[WHAT NEEDS TO BE DONE]: Copy out exactly the stretch of the listing below that begins at the line containing "Definition axiosApproved : gmap" and ends at the line containing "which threads the", and copy nothing outside it.

GIVEN DATA START

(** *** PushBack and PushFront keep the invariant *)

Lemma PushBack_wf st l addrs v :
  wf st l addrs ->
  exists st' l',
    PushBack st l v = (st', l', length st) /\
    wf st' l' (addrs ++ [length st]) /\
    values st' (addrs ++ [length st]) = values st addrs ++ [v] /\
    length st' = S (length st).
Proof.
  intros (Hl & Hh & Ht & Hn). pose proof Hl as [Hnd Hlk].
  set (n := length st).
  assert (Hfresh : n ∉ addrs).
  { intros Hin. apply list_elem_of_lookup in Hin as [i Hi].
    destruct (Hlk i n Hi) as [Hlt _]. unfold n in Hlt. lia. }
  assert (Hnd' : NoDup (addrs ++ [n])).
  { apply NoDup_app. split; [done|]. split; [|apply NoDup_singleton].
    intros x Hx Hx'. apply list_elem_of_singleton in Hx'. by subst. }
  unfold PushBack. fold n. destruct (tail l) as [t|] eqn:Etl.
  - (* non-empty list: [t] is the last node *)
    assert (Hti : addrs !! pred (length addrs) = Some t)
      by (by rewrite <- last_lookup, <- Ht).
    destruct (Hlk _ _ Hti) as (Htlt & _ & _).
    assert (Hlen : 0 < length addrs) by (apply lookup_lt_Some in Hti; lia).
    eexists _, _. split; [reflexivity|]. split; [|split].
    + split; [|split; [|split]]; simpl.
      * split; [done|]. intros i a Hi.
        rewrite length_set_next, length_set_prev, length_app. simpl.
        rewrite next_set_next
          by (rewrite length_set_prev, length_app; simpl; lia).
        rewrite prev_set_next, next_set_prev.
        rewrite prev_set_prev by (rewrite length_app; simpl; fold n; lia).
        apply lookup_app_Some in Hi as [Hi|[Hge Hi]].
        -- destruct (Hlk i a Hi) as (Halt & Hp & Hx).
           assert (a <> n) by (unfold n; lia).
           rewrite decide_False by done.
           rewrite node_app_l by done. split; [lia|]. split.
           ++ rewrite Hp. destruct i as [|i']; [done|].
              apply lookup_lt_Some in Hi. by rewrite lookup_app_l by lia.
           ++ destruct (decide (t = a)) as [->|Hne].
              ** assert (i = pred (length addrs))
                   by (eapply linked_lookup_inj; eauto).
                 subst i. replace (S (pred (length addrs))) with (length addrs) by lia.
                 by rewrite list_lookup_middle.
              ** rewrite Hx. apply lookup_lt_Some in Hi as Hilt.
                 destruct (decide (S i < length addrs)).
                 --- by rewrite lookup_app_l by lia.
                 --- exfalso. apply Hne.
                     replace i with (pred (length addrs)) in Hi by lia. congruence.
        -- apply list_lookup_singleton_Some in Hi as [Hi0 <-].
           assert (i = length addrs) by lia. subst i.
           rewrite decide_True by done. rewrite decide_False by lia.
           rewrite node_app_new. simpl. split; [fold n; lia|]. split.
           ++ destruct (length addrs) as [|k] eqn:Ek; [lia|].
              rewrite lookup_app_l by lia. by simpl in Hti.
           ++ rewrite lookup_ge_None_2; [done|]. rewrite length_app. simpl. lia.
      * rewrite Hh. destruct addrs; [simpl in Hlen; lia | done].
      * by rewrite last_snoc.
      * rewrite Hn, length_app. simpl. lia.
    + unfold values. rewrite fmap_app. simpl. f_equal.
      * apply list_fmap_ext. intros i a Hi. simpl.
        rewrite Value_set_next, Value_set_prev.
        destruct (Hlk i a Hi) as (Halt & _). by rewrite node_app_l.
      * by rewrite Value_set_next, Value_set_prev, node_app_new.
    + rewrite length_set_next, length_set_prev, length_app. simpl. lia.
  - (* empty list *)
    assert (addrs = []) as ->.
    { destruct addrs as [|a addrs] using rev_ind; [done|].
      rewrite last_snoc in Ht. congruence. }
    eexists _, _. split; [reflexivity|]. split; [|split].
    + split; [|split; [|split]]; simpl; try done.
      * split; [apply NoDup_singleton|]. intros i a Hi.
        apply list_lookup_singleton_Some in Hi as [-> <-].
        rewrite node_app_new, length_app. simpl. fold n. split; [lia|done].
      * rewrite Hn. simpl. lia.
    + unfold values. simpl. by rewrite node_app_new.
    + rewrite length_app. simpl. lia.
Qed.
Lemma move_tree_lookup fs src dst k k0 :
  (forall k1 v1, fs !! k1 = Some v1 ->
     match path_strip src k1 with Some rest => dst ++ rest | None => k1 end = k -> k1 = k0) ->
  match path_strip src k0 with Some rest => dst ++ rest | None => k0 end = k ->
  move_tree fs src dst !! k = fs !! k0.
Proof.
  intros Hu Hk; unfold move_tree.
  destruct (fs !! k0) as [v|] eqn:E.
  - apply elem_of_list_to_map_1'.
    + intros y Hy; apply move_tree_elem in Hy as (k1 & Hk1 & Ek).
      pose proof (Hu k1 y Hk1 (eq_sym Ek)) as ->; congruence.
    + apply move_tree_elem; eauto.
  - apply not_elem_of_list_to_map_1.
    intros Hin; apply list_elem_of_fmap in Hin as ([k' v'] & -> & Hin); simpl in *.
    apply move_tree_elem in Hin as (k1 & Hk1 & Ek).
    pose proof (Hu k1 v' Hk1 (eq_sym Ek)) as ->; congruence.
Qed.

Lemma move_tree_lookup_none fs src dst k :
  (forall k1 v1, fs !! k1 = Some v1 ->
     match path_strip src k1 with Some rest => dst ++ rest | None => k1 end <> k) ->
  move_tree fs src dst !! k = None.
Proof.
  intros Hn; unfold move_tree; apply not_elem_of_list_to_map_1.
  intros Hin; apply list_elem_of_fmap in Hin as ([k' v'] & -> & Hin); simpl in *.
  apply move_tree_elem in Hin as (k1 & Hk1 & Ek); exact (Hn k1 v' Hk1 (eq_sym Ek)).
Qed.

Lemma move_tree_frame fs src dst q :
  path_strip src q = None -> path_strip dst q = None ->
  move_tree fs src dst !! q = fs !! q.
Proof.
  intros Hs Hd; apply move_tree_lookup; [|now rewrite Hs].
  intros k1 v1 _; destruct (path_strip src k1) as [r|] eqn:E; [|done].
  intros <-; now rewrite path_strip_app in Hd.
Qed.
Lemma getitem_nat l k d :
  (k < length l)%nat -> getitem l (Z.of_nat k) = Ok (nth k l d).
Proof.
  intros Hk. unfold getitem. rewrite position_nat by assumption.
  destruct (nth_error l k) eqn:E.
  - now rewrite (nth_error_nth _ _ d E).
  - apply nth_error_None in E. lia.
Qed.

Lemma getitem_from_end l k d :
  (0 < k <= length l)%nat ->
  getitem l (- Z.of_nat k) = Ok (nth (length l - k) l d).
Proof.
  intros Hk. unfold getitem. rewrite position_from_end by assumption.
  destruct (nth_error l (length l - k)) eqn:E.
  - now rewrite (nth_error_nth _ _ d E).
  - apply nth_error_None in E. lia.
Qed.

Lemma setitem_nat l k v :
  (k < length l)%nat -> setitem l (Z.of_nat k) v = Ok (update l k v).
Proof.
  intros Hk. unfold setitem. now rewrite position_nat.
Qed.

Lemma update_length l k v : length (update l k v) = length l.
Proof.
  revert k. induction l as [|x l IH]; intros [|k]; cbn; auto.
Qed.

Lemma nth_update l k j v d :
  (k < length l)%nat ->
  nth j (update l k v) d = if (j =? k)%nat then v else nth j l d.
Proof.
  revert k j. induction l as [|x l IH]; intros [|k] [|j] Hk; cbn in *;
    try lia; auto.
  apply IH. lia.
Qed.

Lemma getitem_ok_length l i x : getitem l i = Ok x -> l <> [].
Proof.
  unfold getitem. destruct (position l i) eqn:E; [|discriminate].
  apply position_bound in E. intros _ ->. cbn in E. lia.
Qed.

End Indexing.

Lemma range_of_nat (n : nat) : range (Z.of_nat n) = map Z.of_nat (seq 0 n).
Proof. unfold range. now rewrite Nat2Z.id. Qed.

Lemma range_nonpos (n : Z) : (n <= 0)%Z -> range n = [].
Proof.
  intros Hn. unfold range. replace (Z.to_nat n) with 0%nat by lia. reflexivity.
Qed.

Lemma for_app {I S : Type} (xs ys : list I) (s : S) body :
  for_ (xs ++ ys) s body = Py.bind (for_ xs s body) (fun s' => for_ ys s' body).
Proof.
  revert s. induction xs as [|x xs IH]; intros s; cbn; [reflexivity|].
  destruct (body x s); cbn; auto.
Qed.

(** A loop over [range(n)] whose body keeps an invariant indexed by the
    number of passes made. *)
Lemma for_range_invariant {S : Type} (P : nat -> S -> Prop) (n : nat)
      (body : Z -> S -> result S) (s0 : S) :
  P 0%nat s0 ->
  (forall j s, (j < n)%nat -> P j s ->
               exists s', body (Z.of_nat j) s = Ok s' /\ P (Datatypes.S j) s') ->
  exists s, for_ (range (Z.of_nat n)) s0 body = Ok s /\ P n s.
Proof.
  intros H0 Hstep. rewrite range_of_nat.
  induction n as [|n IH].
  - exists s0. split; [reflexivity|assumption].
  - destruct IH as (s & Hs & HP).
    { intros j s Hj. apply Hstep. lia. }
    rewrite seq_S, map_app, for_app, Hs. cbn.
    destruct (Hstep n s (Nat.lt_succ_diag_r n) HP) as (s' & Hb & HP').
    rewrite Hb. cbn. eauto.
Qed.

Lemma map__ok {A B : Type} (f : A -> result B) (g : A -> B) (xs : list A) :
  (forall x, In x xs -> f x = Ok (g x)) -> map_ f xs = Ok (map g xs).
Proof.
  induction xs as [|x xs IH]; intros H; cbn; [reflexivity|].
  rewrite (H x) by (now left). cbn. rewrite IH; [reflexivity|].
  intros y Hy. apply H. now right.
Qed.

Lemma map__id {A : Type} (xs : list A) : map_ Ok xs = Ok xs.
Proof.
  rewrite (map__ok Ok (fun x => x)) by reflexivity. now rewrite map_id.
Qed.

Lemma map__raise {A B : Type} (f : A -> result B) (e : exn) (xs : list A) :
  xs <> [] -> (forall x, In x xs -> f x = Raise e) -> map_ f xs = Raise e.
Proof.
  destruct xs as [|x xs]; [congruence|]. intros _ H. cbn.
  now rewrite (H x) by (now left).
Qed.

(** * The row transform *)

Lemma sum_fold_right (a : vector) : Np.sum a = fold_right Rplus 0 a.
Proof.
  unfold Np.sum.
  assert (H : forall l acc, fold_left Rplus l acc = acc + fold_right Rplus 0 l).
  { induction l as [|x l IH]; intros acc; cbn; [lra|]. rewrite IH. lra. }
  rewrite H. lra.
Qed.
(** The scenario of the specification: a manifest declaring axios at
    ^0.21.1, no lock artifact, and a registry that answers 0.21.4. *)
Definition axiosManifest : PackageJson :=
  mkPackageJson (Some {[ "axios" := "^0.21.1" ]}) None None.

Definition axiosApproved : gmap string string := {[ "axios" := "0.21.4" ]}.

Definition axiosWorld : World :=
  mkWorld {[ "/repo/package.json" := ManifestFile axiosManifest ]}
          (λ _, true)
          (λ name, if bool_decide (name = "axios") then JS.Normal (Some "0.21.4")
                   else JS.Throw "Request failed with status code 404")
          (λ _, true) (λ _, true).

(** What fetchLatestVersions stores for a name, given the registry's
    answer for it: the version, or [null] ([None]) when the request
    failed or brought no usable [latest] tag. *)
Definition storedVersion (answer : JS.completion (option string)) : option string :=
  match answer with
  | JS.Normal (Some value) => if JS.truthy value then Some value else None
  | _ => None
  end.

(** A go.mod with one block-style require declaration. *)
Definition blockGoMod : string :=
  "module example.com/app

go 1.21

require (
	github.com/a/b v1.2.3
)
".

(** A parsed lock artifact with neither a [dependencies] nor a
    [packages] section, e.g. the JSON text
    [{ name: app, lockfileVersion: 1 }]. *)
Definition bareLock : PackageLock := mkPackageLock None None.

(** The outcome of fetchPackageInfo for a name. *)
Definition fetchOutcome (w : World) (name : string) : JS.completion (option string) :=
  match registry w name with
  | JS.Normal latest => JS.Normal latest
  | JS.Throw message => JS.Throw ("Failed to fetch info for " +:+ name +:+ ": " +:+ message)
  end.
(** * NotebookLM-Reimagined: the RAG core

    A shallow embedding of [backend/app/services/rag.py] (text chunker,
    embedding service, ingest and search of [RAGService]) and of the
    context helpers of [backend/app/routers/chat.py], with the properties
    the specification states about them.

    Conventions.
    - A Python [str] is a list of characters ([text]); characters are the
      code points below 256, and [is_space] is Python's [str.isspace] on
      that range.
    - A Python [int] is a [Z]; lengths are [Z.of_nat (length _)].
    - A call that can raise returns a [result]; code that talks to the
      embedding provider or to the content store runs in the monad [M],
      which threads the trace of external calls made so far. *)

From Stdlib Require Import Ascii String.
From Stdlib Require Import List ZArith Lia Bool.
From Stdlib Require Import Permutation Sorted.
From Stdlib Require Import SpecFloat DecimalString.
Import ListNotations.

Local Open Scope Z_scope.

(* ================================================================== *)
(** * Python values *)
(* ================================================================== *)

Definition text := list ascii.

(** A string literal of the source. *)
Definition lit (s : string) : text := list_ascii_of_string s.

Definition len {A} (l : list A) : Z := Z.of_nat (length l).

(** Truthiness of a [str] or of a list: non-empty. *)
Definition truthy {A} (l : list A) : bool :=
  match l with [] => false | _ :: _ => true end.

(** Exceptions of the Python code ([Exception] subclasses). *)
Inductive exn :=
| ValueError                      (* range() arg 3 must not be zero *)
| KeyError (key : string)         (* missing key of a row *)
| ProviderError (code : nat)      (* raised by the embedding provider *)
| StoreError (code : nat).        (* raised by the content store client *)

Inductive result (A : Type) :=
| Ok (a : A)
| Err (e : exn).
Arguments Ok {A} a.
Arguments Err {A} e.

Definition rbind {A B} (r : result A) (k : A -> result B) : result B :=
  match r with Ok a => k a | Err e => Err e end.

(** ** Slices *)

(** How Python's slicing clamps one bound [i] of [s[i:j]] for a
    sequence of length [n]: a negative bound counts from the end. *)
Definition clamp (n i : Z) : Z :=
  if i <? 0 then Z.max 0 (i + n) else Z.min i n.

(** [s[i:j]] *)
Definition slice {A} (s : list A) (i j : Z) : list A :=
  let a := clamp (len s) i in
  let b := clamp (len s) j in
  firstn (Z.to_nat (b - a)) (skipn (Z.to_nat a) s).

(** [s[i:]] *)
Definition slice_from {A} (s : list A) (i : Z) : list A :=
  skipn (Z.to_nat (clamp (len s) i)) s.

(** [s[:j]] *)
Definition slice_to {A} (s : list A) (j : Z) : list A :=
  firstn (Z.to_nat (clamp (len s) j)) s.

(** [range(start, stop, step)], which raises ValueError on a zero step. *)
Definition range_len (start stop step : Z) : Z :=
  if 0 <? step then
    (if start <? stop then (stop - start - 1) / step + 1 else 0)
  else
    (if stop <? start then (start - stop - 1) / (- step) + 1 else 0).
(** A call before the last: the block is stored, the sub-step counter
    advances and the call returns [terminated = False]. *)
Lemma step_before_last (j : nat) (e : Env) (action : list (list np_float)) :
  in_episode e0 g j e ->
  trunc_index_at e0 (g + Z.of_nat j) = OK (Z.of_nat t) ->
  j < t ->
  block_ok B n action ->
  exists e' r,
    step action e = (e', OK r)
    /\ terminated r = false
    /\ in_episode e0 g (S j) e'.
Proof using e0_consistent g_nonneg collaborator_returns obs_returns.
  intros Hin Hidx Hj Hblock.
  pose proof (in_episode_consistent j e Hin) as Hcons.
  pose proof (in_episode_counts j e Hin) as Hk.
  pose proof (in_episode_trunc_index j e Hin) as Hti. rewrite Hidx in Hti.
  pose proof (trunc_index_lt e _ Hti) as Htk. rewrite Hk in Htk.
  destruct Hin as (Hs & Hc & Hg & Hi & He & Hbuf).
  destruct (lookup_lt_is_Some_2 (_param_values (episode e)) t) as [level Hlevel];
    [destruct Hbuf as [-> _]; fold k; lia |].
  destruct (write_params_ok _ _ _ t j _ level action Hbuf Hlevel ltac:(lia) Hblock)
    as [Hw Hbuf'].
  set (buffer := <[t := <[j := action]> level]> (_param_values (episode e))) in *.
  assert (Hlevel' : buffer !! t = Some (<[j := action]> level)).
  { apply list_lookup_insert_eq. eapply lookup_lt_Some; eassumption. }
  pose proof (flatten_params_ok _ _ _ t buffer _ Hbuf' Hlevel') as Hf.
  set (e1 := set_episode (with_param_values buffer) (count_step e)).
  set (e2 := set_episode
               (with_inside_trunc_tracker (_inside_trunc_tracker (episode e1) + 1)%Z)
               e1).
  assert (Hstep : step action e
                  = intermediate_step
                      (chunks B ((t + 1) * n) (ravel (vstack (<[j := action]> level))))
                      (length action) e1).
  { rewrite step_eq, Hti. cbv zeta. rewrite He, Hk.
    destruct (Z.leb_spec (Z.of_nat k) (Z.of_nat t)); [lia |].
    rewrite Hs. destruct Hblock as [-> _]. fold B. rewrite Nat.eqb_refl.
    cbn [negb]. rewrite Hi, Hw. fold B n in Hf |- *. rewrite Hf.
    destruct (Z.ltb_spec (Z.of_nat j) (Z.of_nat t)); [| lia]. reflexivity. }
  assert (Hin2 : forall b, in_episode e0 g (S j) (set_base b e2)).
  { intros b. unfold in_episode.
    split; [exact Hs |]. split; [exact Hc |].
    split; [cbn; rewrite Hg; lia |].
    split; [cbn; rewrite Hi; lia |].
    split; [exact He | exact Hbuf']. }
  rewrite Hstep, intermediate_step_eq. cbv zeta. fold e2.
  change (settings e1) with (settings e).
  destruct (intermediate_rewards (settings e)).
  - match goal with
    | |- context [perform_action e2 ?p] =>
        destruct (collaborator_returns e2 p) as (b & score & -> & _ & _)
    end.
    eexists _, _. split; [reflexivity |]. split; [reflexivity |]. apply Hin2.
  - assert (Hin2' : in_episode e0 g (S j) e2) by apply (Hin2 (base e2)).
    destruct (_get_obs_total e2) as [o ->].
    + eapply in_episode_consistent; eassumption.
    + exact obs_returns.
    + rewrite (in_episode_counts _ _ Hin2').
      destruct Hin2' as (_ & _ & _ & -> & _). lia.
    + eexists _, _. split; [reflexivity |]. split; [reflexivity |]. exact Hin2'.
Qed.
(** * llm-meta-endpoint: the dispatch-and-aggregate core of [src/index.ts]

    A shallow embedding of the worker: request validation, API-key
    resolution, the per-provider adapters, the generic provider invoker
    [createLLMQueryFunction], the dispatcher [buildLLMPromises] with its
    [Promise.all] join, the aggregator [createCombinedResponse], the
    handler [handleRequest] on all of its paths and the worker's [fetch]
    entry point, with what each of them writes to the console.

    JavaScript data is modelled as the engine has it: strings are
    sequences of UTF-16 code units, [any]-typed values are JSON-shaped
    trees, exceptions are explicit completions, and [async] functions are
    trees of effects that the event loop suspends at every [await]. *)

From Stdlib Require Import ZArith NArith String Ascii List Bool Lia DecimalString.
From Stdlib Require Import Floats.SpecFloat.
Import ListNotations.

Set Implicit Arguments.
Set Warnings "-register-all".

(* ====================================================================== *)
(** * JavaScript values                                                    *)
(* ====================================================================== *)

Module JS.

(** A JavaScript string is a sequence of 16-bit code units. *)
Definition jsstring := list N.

GIVEN DATA END

[TASK RESPONSE]:
Definition axiosApproved : gmap string string := {[ "axios" := "0.21.4" ]}.

Definition axiosWorld : World :=
  mkWorld {[ "/repo/package.json" := ManifestFile axiosManifest ]}
          (λ _, true)
          (λ name, if bool_decide (name = "axios") then JS.Normal (Some "0.21.4")
                   else JS.Throw "Request failed with status code 404")
          (λ _, true) (λ _, true).

(** What fetchLatestVersions stores for a name, given the registry's
    answer for it: the version, or [null] ([None]) when the request
    failed or brought no usable [latest] tag. *)
Definition storedVersion (answer : JS.completion (option string)) : option string :=
  match answer with
  | JS.Normal (Some value) => if JS.truthy value then Some value else None
  | _ => None
  end.

(** A go.mod with one block-style require declaration. *)
Definition blockGoMod : string :=
  "module example.com/app

go 1.21

require (
	github.com/a/b v1.2.3
)
".

(** A parsed lock artifact with neither a [dependencies] nor a
    [packages] section, e.g. the JSON text
    [{ name: app, lockfileVersion: 1 }]. *)
Definition bareLock : PackageLock := mkPackageLock None None.

(** The outcome of fetchPackageInfo for a name. *)
Definition fetchOutcome (w : World) (name : string) : JS.completion (option string) :=
  match registry w name with
  | JS.Normal latest => JS.Normal latest
  | JS.Throw message => JS.Throw ("Failed to fetch info for " +:+ name +:+ ": " +:+ message)
  end.
(** * NotebookLM-Reimagined: the RAG core

    A shallow embedding of [backend/app/services/rag.py] (text chunker,
    embedding service, ingest and search of [RAGService]) and of the
    context helpers of [backend/app/routers/chat.py], with the properties
    the specification states about them.

    Conventions.
    - A Python [str] is a list of characters ([text]); characters are the
      code points below 256, and [is_space] is Python's [str.isspace] on
      that range.
    - A Python [int] is a [Z]; lengths are [Z.of_nat (length _)].
    - A call that can raise returns a [result]; code that talks to the
      embedding provider or to the content store runs in the monad [M],
      which threads the trace of external calls made so far. *)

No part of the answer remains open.